What is the guarantee of SGD in this case? For simplicity, let’s set ${{\boldsymbol x}_1=\boldsymbol{0}}$ , the general case is equally simple. The first guarantee, the one that assumes the existence of ${{\boldsymbol x}^\star}$ , would be clearly vacuous. However, the second one is still valid, but it is not completely clear what it guarantees. So, consider the minimization in the right hand side and let’s massage it a little bit: For any ${\beta \geq 0}$ , we can upper bound it as

$\displaystyle \begin{aligned} \min_{{\boldsymbol u}} \ f({\boldsymbol u})+\frac{L \|{\boldsymbol x}_1-{\boldsymbol u}\|^2}{2\alpha \sqrt{T}} &\leq f(\beta {\boldsymbol u}^\star)+\frac{L\|\beta{\boldsymbol u}^\star\|^2}{2\alpha \sqrt{T}}\\ &= \frac{1}{N}\sum_{i=}^N \ln(1+ \exp(-y_i \beta \langle {\boldsymbol u}^\star, {\boldsymbol z}_i\rangle)) +\frac{L\beta^2\|{\boldsymbol u}^\star\|^2}{2\alpha \sqrt{T}} \\ &\leq \ln(1+\exp(-\beta))+ \frac{L\beta^2\|{\boldsymbol u}^\star\|^2}{2\alpha \sqrt{T}}\\ &\leq \exp(-\beta)+ \frac{L\beta^2\|{\boldsymbol u}^\star\|^2}{2\alpha \sqrt{T}}~. \end{aligned}$

This bound holds for any ${\beta \geq 0}$ , so we can minimize it with respect to ${\beta}$ . The exact expression depends on the Lambert function, but I am lazy so let’s just use an approximate expression because any expression of ${\beta \geq 0}$ will give us a valid convergence rate. Let’s pick ${\beta=\max\left(\ln\frac{2\alpha \sqrt{T}}{L\|{\boldsymbol u}^\star\|^2},0\right)}$ , then we have

$\displaystyle \min_{{\boldsymbol u}} \ f({\boldsymbol u})+\frac{\|{\boldsymbol x}_1-{\boldsymbol u}\|^2}{2\alpha \sqrt{T}} \leq \frac{L\|{\boldsymbol u}^\star\|^2}{2\alpha \sqrt{T}} \left(1+\max\left(\ln\frac{2\alpha \sqrt{T}}{L\|{\boldsymbol u}^\star\|^2},0\right)^2\right)~.$

Hence, putting all together, SGD on this problem will guarantee

$\displaystyle \mathop{\mathbb E}[f(\bar{{\boldsymbol x}}_T)] - \inf_{{\boldsymbol x}} f({\boldsymbol x}) = O\left(\frac{\ln^2 T}{\sqrt{T}}\right), \text{ as } T \rightarrow \infty~.$

Nice, right? SGD still works on this problem and you only lose some log factors!

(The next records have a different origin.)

(** * plot_waveforms: classification and alignment of spike waveforms

    A shallow embedding of [src/plotting/plot_waveforms.py]:
    - [calc_is_tagged] and [assign_timestamp_type] (the classifier),
    - the baseline subtraction of [load_plot_tagged_waveforms],
    - [align_tagged_spont] with its inner [calc_waveform_max].

    Timestamps are kept abstract: a type [T] with the comparison [<] and the
    subtraction [-] that the source applies to them.  Waveform samples are
    rationals, so that means are exact.  Array indices are [Z], because the
    source computes [spont_max_index - 6], which may be negative, and hands
    it to a slice.  Python exceptions are values of [result]. *)

From Stdlib Require Import List ZArith QArith Qabs Lia Bool Permutation Sorted PeanoNat.
Import ListNotations.

Close Scope Q_scope.

(** ** Exceptions *)

Inductive exn : Set := ValueError | TypeError | IndexError.

Inductive result (A : Type) : Type :=
| Ok (a : A)
| Raise (e : exn).

Arguments Ok {A} a.
Arguments Raise {A} e.

Definition bind {A B : Type} (r : result A) (k : A -> result B) : result B :=
  match r with
  | Ok a => k a
  | Raise e => Raise e
  end.

Notation "x <- r ;; k" := (bind r (fun x => k))
  (at level 61, r at next level, right associativity).
(** C2: every channel of the group is sent the payload, in registration
    order, and the call returns whatever the sends do; the channels whose
    send raised are out of the group when it returns, the others stay, in
    order; the other groups are as they were.  [active_count] of the id is
    then lower than before the call by the number of sends that raised.  It
    counts the channels listed by [counted_channels]: a channel whose send
    raised is not among them, for an id other than the empty string, and for
    the empty string as long as the channel was registered under no other
    id; and for an id other than the empty string the count is the number
    of channels that took the payload. *)
Theorem broadcast_drops_failed send_fails cid (message : string) reg :
  ∃ reg',
    broadcast_to_conversation send_fails cid message reg
    = (reg', (λ c, (c, message, negb (send_fails c))) <$> group_of cid reg)
    ∧ group_of cid reg' = filter (delivered send_fails) (group_of cid reg)
    ∧ (∀ c, send_fails c = true → c ∉ group_of cid reg')
    ∧ (∀ other, other ≠ cid → reg' !! other = reg !! other)
    ∧ get_active_connections_count (Some cid) reg'
      = get_active_connections_count (Some cid) reg
        - Z.of_nat (length (filter (λ c, send_fails c = true)
                                   (group_of cid reg)))
    ∧ get_active_connections_count (Some cid) reg'
      = Z.of_nat (length (counted_channels (Some cid) reg'))
    ∧ (∀ c, send_fails c = true →
         cid ≠ "" ∨ (∀ other, other ≠ cid → c ∉ group_of other reg) →
         c ∉ counted_channels (Some cid) reg')
    ∧ (cid ≠ "" →
       get_active_connections_count (Some cid) reg'
       = Z.of_nat (length (filter (delivered send_fails) (group_of cid reg)))).
Proof.
  eexists. split; [apply broadcast_result|].
  pose proof (group_of_broadcast send_fails cid message reg) as Hgroup.
  rewrite broadcast_result in Hgroup. simpl in Hgroup.
  set (reg' := foldl (λ ac c, disconnect c cid ac) reg
                 (filter (λ c, send_fails c = true) (group_of cid reg)))
    in *.
  assert (∀ c, send_fails c = true → c ∉ group_of cid reg') as Hout.
  { intros c Hc. rewrite Hgroup, list_elem_of_filter. unfold delivered.
    intros [? _]. congruence. }
  assert (∀ other, other ≠ cid → reg' !! other = reg !! other) as Hother.
  { intros other Hne. by apply disconnect_all_ne. }
  split; [done|]. split; [done|]. split; [done|]. split.
  { rewrite !count_counted_channels. unfold counted_channels.
    pose proof (length_delivered_failed send_fails (group_of cid reg)).
    destruct (String.eqb cid ""); [|rewrite Hgroup; lia].
    rewrite (all_groups_split cid reg'), (all_groups_split cid reg), Hgroup.
    replace (delete cid reg') with (delete cid reg); [lia|].
    apply map_eq. intros k. destruct (decide (k = cid)) as [->|Hne].
    - by rewrite !lookup_delete_eq.
    - by rewrite !lookup_delete_ne, Hother. }
  split; [apply count_counted_channels|]. split.
  - intros c Hc Hcase. unfold counted_channels.
    destruct (String.eqb_spec cid "") as [Hempty|Hne]; [|by apply Hout].
    destruct Hcase as [?|Honly]; [done|].
    intros [other Hin]%elem_of_all_groups.
    destruct (decide (other = cid)) as [->|Hne]; [by apply (Hout c)|].
    apply (Honly other Hne). unfold group_of in *.
    by rewrite <- (Hother other Hne).
  - intros Hcid. rewrite count_counted_channels. unfold counted_channels.
    destruct (String.eqb_spec cid "") as [?|_]; [done|]. by rewrite Hgroup.
Qed.
(** C6.  For every column [c], [LCD_SET_CURSOR 0 c] is
    [LCD_SEND_CMD (c | 0x80)] and transmits that single command,
    [LCD_SET_CURSOR 1 c] is [LCD_SEND_CMD (c | 0xC0)] and transmits that
    single command, and for every row other than 0 and 1
    [LCD_SET_CURSOR row c] passes [c] unchanged to [LCD_SEND_CMD] and
    transmits it as the single command. *)
Theorem LCD_SET_CURSOR_command
    (s : bool) (c : Z) (bus : Bus) (h : list event) :
  (LCD_SET_CURSOR s 0 c = LCD_SEND_CMD s (Z.lor c 0x80)
   /\ outcome (LCD_SET_CURSOR s 0 c bus h) =
      (Some tt, [cmd_call (Z.lor c 0x80)]))
  /\ (LCD_SET_CURSOR s 1 c = LCD_SEND_CMD s (Z.lor c 0xC0)
      /\ outcome (LCD_SET_CURSOR s 1 c bus h) =
         (Some tt, [cmd_call (Z.lor c 0xC0)]))
  /\ (forall row : Z, row <> 0 -> row <> 1 ->
      LCD_SET_CURSOR s row c = LCD_SEND_CMD s c
      /\ outcome (LCD_SET_CURSOR s row c bus h) = (Some tt, [cmd_call c])).
Proof.
  split; [|split].
  - split; [reflexivity|].
    unfold LCD_SET_CURSOR. simpl. now rewrite LCD_SEND_CMD_run.
  - split; [reflexivity|].
    unfold LCD_SET_CURSOR. simpl. now rewrite LCD_SEND_CMD_run.
  - intros row H0 H1. unfold LCD_SET_CURSOR.
    apply Z.eqb_neq in H0, H1. rewrite H0, H1.
    split; [reflexivity|]. now rewrite LCD_SEND_CMD_run.
Qed.

(** Witness of C6: row 2, column 5. *)
Lemma LCD_SET_CURSOR_command_witness :
  2 <> 0 /\ 2 <> 1
  /\ outcome (LCD_SET_CURSOR false 2 5 (bus_always HAL_OK) []) =
     (Some tt, [cmd_call 5]).
Proof.
  split; [lia|]. split; [lia|].
  apply (proj2 (proj2 (LCD_SET_CURSOR_command false 5 (bus_always HAL_OK) []))
           2); lia.
Defined.
(** X5.  The scan composes: when no load fails among the first entries of
    a stream, scanning the whole stream ends with the result and in the
    state of scanning the rest from the state the first entries lead to,
    and the loader is called on the candidates of the first part, then on
    those of the rest. *)
Theorem scan_composes (E : env) (w : world) (pre post : list string) :
  let base := default_db_path (cfg (siri w)) in
  let r1 := siridb_load_databases_loop E pre w in
  let r2 := siridb_load_databases_loop E post (final r1) in
  let r := siridb_load_databases_loop E (pre ++ post) w in
  existsb (fails E base) pre = false ->
  result r1 = Done 0
  /\ result r = result r2
  /\ final r = final r2
  /\ loader_calls (events r) = loader_calls (events r1) ++ loader_calls (events r2).
Proof.
  intros base r1 r2 r Hpre. subst r1 r2 r.
  pose proof (loop_run E pre w) as H1.
  pose proof (loop_run E (pre ++ post) w) as H.
  cbv zeta in H1, H. fold base in H1, H.
  destruct H1 as (Hr1 & Hf1 & Hc1 & _). destruct H as (Hr & Hf & Hc & _).
  rewrite Hf1.
  pose proof (loop_run E post (world_after_all E base pre w)) as H2.
  cbv zeta in H2.
  destruct (world_after_all_keeps E base pre w) as [Hcfg _].
  rewrite Hcfg in H2. fold base in H2.
  destruct H2 as (Hr2 & Hf2 & Hc2 & _).
  rewrite Hr1, Hr, Hf, Hc, Hr2, Hf2, Hc1, Hc2, Hpre.
  rewrite existsb_app, Hpre, visited_app, (visited_all E base pre Hpre) by exact Hpre.
  rewrite world_after_all_app by exact Hpre.
  rewrite List.filter_app, map_app.
  repeat split.
Qed.

Lemma scan_composes_witness :
  result (siridb_load_databases_loop (demo_env true 7 0)
            (["."; ".."; "__backup"; "..backup"; ".hidden"; "notes.txt"; "empty"]
             ++ ["dbtest"; "later"]) demo_world)
  = Done 1.
Proof.
  assert (Hpre : existsb (fails (demo_env true 7 0)
                            (default_db_path (cfg (siri demo_world))))
                    ["."; ".."; "__backup"; "..backup"; ".hidden"; "notes.txt";
                     "empty"] = false) by (vm_compute; reflexivity).
  destruct (scan_composes (demo_env true 7 0) demo_world
              ["."; ".."; "__backup"; "..backup"; ".hidden"; "notes.txt"; "empty"]
              ["dbtest"; "later"] Hpre) as (_ & Hr & _).
  rewrite Hr. vm_compute. reflexivity.
Defined.

(** ** Further properties: the event loop *)

Section ReactorFurther.

Context (E : env).

Lemma walk_close_unknown h w :
  known_handle h = false ->
  walk_close_handlers h w
  = Run Aborted w
      [EvLog LOG_ERROR "Oh oh, we need to implement type %d"
         [ArgD (handle_type_code (htype h))];
       EvAssertFail].
Proof.
  unfold known_handle, walk_close_handlers, log.
  destruct (htype h); try discriminate; reflexivity.
Qed.

Lemma walk_until_unknown pre h rest w :
  forallb known_handle pre = true ->
  known_handle h = false ->
  exists closes,
    uv_walk_handles walk_close_handlers (pre ++ h :: rest) w
    = Run Aborted w
        (closes
         ++ [EvLog LOG_ERROR "Oh oh, we need to implement type %d"
               [ArgD (handle_type_code (htype h))];
             EvAssertFail])
    /\ forallb is_close_event closes = true
    /\ closed_ids closes = map hid pre.
Proof.
  intros Hpre Hh. induction pre as [|x pre IH]; cbn [app].
  - exists []. rewrite walk_cons, (walk_close_unknown h w Hh). repeat split.
  - simpl in Hpre. apply andb_true_iff in Hpre. destruct Hpre as [Hx Hpre].
    destruct (IH Hpre) as (closes & Hrun & Hc & Hids).
    destruct (walk_close_known x w Hx) as (evs & Hx1 & Hx2 & Hx3).
    rewrite walk_cons, Hx1, Hrun.
    exists (evs ++ closes). rewrite <- app_assoc. repeat split.
    + rewrite forallb_app, Hx2, Hc. reflexivity.
    + unfold closed_ids in *. rewrite omap_app, Hx3, Hids. reflexivity.
Qed.
(** [lst_remove] from [hd], a node of the list whose key is below the
    key [k] of a data node. *)
Lemma inv_remove m L hd kh k :
  Inv m L -> In (hd, kh) L -> kh < k -> k mod 2 = 1 ->
  (exists a A B m',
     L = A ++ (a, k) :: B /\ lst_remove hd k m = Some ((true, a), m') /\
     Inv m' (A ++ B) /\
     brk m' = brk m /\ lhead m' = lhead m /\ size m' = size m /\
     count m' = count m /\ grow m' = grow m /\
     ptr_tagged (next (cells m' a)) = true /\
     (forall q, ~ In q (map fst L) -> cells m' q = cells m q) /\
     (forall q, key (cells m' q) = key (cells m q))) \/
  (~ In k (map snd L) /\ lst_remove hd k m = Some ((false, 0), m)).
Proof.
  intros I Hhd Hlt Ho.
  destruct (in_split _ _ Hhd) as (P & S & E).
  pose proof (inv_links _ _ I) as Hl. rewrite E in Hl.
  apply links_app in Hl. destruct Hl as [HlP HlS].
  cbn [links hd_addr] in HlS. destruct HlS as (Kh & Nhd & HlS).
  pose proof (inv_nodes _ _ I) as Hok.
  assert (HokS : Forall (node_ok m) S).
  { rewrite E, Forall_app in Hok. destruct Hok as [_ Hok].
    apply Forall_inv_tail in Hok. exact Hok. }
  assert (LenS : (length S < fuel_of m)%nat).
  { pose proof (inv_length _ _ I) as H. rewrite E, length_app in H. simpl in H. lia. }
  pose proof (inv_nodup _ _ I) as ND. apply NoDup_cons_iff in ND.
  destruct ND as [_ ND]. rewrite E, map_app in ND. cbn [map fst] in ND.
  assert (NDS : NoDup (hd :: map fst S)).
  { apply NoDup_app_remove_l in ND. exact ND. }
  destruct (lst_remove_spec hd k S m Nhd HlS (node_ok_plain _ _ HokS) LenS NDS)
    as (S1 & S2 & ES & F1 & St & R).
  pose proof (inv_sorted _ _ I) as Hs.
  assert (EL : L = (P ++ (hd, kh) :: S1) ++ S2).
  { rewrite E, ES, <- app_assoc. reflexivity. }
  assert (FA : Forall (fun x => snd x < k) (P ++ (hd, kh) :: S1)).
  { rewrite EL in Hs. rewrite Forall_app. split.
    - apply key_sorted_app in Hs. destruct Hs as (Hs & _ & _).
      apply key_sorted_app in Hs. destruct Hs as (_ & _ & C).
      rewrite Forall_forall. intros x Hx.
      specialize (C x (hd, kh) Hx (or_introl eq_refl)). simpl in C. lia.
    - constructor; [exact Hlt|exact F1]. }
  assert (Absent : (forall y, In y S2 -> k < snd y) -> ~ In k (map snd L)).
  { intros FB Hin. apply in_map_iff in Hin. destruct Hin as (x & Ex & Hx).
    rewrite EL in Hx. apply in_app_or in Hx. rewrite Forall_forall in FA.
    destruct Hx as [Hx|Hx]; [specialize (FA x Hx)|specialize (FB x Hx)]; lia. }
  destruct S2 as [|[a ka] S2'].
  - right. split; [|exact R]. apply Absent. intros y [].
  - destruct (Z.eqb_spec ka k) as [->|Hne].
    + left.
      assert (Elast : last (map fst S1) hd = last (map fst (P ++ (hd, kh) :: S1)) 0).
      { rewrite map_app. cbn [map fst]. rewrite last_app_cons. reflexivity. }
      rewrite Elast in R.
      exists a, (P ++ (hd, kh) :: S1), S2',
        (unlink_after m (last (map fst (P ++ (hd, kh) :: S1)) 0) a (hd_addr S2' 0)).
      split; [exact EL|]. split; [exact R|].
      assert (Inv' : Inv (unlink_after m (last (map fst (P ++ (hd, kh) :: S1)) 0) a
                            (hd_addr S2' 0)) ((P ++ (hd, kh) :: S1) ++ S2')).
      { apply (inv_unlink m _ S2' a k); [rewrite <- EL; exact I| |exact Ho].
        destruct P; discriminate. }
      split; [exact Inv'|].
      set (p0 := last (map fst (P ++ (hd, kh) :: S1)) 0) in *.
      assert (Hp0 : In p0 (map fst (P ++ (hd, kh) :: S1))).
      { apply last_in_nonempty. destruct P; discriminate. }
      pose proof (inv_nodup _ _ I) as ND0. apply NoDup_cons_iff in ND0.
      destruct ND0 as [_ ND0]. rewrite EL, map_app in ND0. cbn [map fst] in ND0.
      assert (P0a : p0 <> a).
      { intros Ep. apply NoDup_remove_2 in ND0. apply ND0. apply in_or_app. left.
        rewrite <- Ep. exact Hp0. }
      repeat (split; [reflexivity|]). split; [|split].
      * rewrite unlink_after_cells by exact P0a.
        destruct (Z.eqb_spec a p0) as [X|_]; [congruence|]. rewrite Z.eqb_refl.
        cbn [next]. unfold ptr_tagged, ptr_addtag. rewrite land_1, lor_1.
        rewrite Z.add_comm, Z.mul_comm, Z.mod_add by lia. reflexivity.
      * intros q Hq. rewrite unlink_after_cells by exact P0a.
        destruct (Z.eqb_spec q p0) as [->|_].
        { exfalso. apply Hq. rewrite EL, map_app. apply in_or_app. left. exact Hp0. }
        destruct (Z.eqb_spec q a) as [->|_]; [|reflexivity].
        exfalso. apply Hq. rewrite EL, map_app. apply in_or_app. right. left. reflexivity.
      * intros q. rewrite unlink_after_cells by exact P0a.
        destruct (Z.eqb_spec q p0) as [->|_]; [reflexivity|].
        destruct (Z.eqb_spec q a) as [->|_]; reflexivity.
    + right. split; [|exact R]. apply Absent.
      simpl in St. intros y [<-|Hy]; [simpl; lia|].
      rewrite EL in Hs. apply key_sorted_app in Hs. destruct Hs as (_ & Hs & _).
      apply key_sorted_tail in Hs. rewrite Forall_forall in Hs.
      specialize (Hs y Hy). lia.
Qed.

Lemma lookup_in L a k : key_sorted L -> In (a, k) L -> lookup L k = a.
Proof.
  intros SL H. destruct (lookup_spec L k) as [H'|[H' _]].
  - apply (sorted_key_unique L _ _ k SL H' H).
  - exfalso. apply H'. apply in_map_iff. exists (a, k). split; [reflexivity|exact H].
Qed.

Lemma lookup_notin L k : ~ In k (map snd L) -> lookup L k = 0.
Proof.
  intros H. destruct (lookup_spec L k) as [H'|[_ H']]; [|exact H'].
  exfalso. apply H. apply in_map_iff. exists (lookup L k, k). split; [reflexivity|exact H'].
Qed.

(** [map_remove]: the node with the key of [h] leaves the list, marked;
    the other data nodes stay. *)
Lemma remove_spec m L h :
  Inv m L -> 0 <= h < 2 ^ 63 -> Z.land h (u64 (size m - 1)) < 2 ^ 32 ->
  exists r m' L',
    map_remove h m = Some (r, m') /\ Inv m' L' /\
    lhead m' = lhead m /\ size m' = size m /\ grow m' = grow m /\
    brk m <= brk m' /\
    ((r <> 0 /\ In (r, key_normal h) L /\ count m' = u64 (count m - 1) /\
      ~ In r (map fst L') /\ ptr_tagged (next (cells m' r)) = true /\
      (forall a k, k mod 2 = 1 ->
         In (a, k) L' <-> In (a, k) L /\ k <> key_normal h)) \/
     (r = 0 /\ ~ In (key_normal h) (map snd L) /\ count m' = count m /\
      same_data L L')).
Proof.
  intros I Hh B1.
  assert (B0 : 0 <= Z.land h (u64 (size m - 1))).
  { apply Z.land_nonneg. left. lia. }
  set (bkt := Z.land h (u64 (size m - 1))) in *.
  destruct (getbkt_spec bkt_fuel bkt m L I (conj B0 B1))
    as (hd & m1 & L1 & E1 & I1 & In1 & G1).
  { apply Z.lt_le_trans with (2 ^ 32); [exact B1|]. vm_compute. discriminate. }
  assert (Hlt : key_marker bkt < key_normal h) by (apply key_marker_lt_normal; exact Hh).
  pose proof (key_normal_odd h) as Odd.
  unfold map_remove. unfold bind at 1. unfold get_size. fold bkt.
  unfold bind at 1. rewrite E1. unfold bind at 1.
  destruct (inv_remove m1 L1 hd _ (key_normal h) I1 In1 Hlt Odd)
    as [(a & A & B & m2 & EL & R & I2 & F1 & F2 & F3 & F4 & F5 & Tg & Co & Ke)|(Hn & R)];
    rewrite R; cbn [fst snd]; unfold bind, atm_sub_count, ret.
  - set (m3 := mk_map (cells m2) (brk m2) (lhead m2) (segs m2) (size m2)
                 (u64 (count m2 - 1)) (grow m2)).
    assert (I3 : Inv m3 (A ++ B)).
    { apply (inv_frame m2); auto; [simpl; lia|exact (inv_brk _ _ I2)]. }
    assert (Ha : In (a, key_normal h) L1) by (rewrite EL; apply in_elt).
    assert (Ha0 : In (a, key_normal h) L) by (apply (gr_data _ _ _ _ G1); assumption).
    pose proof (inv_nodup _ _ I1) as ND. apply NoDup_cons_iff in ND.
    destruct ND as [_ ND]. rewrite EL, map_app in ND. cbn [map fst] in ND.
    exists a, m3, (A ++ B). split; [reflexivity|]. split; [exact I3|].
    split; [simpl; rewrite F2; exact (gr_lhead _ _ _ _ G1)|].
    split; [simpl; rewrite F3; exact (gr_size _ _ _ _ G1)|].
    split; [simpl; rewrite F5; exact (gr_grow _ _ _ _ G1)|].
    split; [simpl; rewrite F1; exact (gr_brk _ _ _ _ G1)|].
    left. split.
    { pose proof (inv_nodes _ _ I1) as F. rewrite Forall_forall in F.
      destruct (F _ Ha) as (H & _). simpl in H. lia. }
    split; [exact Ha0|].
    split; [simpl; rewrite F4, (gr_count _ _ _ _ G1); reflexivity|].
    split.
    { rewrite map_app. apply NoDup_remove_2 in ND. exact ND. }
    split; [exact Tg|].
    intros x k Hk. rewrite <- (gr_data _ _ _ _ G1 x k Hk), EL.
    rewrite !in_app_iff. cbn [In]. split.
    + intros H. split; [tauto|]. intros ->.
      assert (X : In (x, key_normal h) L1).
      { rewrite EL. apply in_or_app. destruct H as [H|H]; [left|right; right]; exact H. }
      pose proof (sorted_key_unique L1 _ _ _ (inv_sorted _ _ I1) X Ha) as Ex. subst x.
      apply NoDup_remove_2 in ND. apply ND. rewrite <- map_app.
      apply in_map_iff. exists (a, key_normal h). split; [reflexivity|].
      apply in_or_app. exact H.
    + intros [[H|[H|H]] Hne]; [left; exact H| |right; exact H].
      injection H as _ Ek. congruence.
  - exists 0, m1, L1. split; [reflexivity|]. split; [exact I1|].
    split; [exact (gr_lhead _ _ _ _ G1)|]. split; [exact (gr_size _ _ _ _ G1)|].
    split; [exact (gr_grow _ _ _ _ G1)|]. split; [exact (gr_brk _ _ _ _ G1)|].
    right. split; [reflexivity|]. split.
    { intros Hin. apply Hn. apply in_map_iff in Hin. destruct Hin as ([a k] & Ek & Hin).
      simpl in Ek. subst k. apply in_map_iff. exists (a, key_normal h).
      split; [reflexivity|]. apply (gr_data _ _ _ _ G1); assumption. }
    split; [exact (gr_count _ _ _ _ G1)|exact (gr_data _ _ _ _ G1)].
Qed.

Now, can your algorithm guarantee the same? If not, your algorithm might be worse than the plain good old SGD!

I hope this issue is more clear now and I hope this will make you more conscious when assuming an upper bound on ${\|{\boldsymbol x}_1-{\boldsymbol x}^\star\|}$ in machine learning applications.

1. History Bits

The analysis of SGD for any ${{\boldsymbol u}}$ rather than for ${{\boldsymbol x}^\star}$ was present from the very early papers on this topic, see, for example, Zhang (2004). Then, as it usually happens, with time people started simplifying theorems and assumptions and people forgot about these results. Introducing a generic ${{\boldsymbol u}}$ is also one of the classic ways to achieve rates of convergence for SGD in Reproducing Kernel Hilbert Spaces (RHKS) with universal kernels, where in the interesting cases the minimizer does not exist. I also used it in Orabona (2014), but these ideas go back at least to Smale and Yao (2006). Indeed, one can also work out a similar example for SGD in RKHSs, but the logistic regression case is much more digestible.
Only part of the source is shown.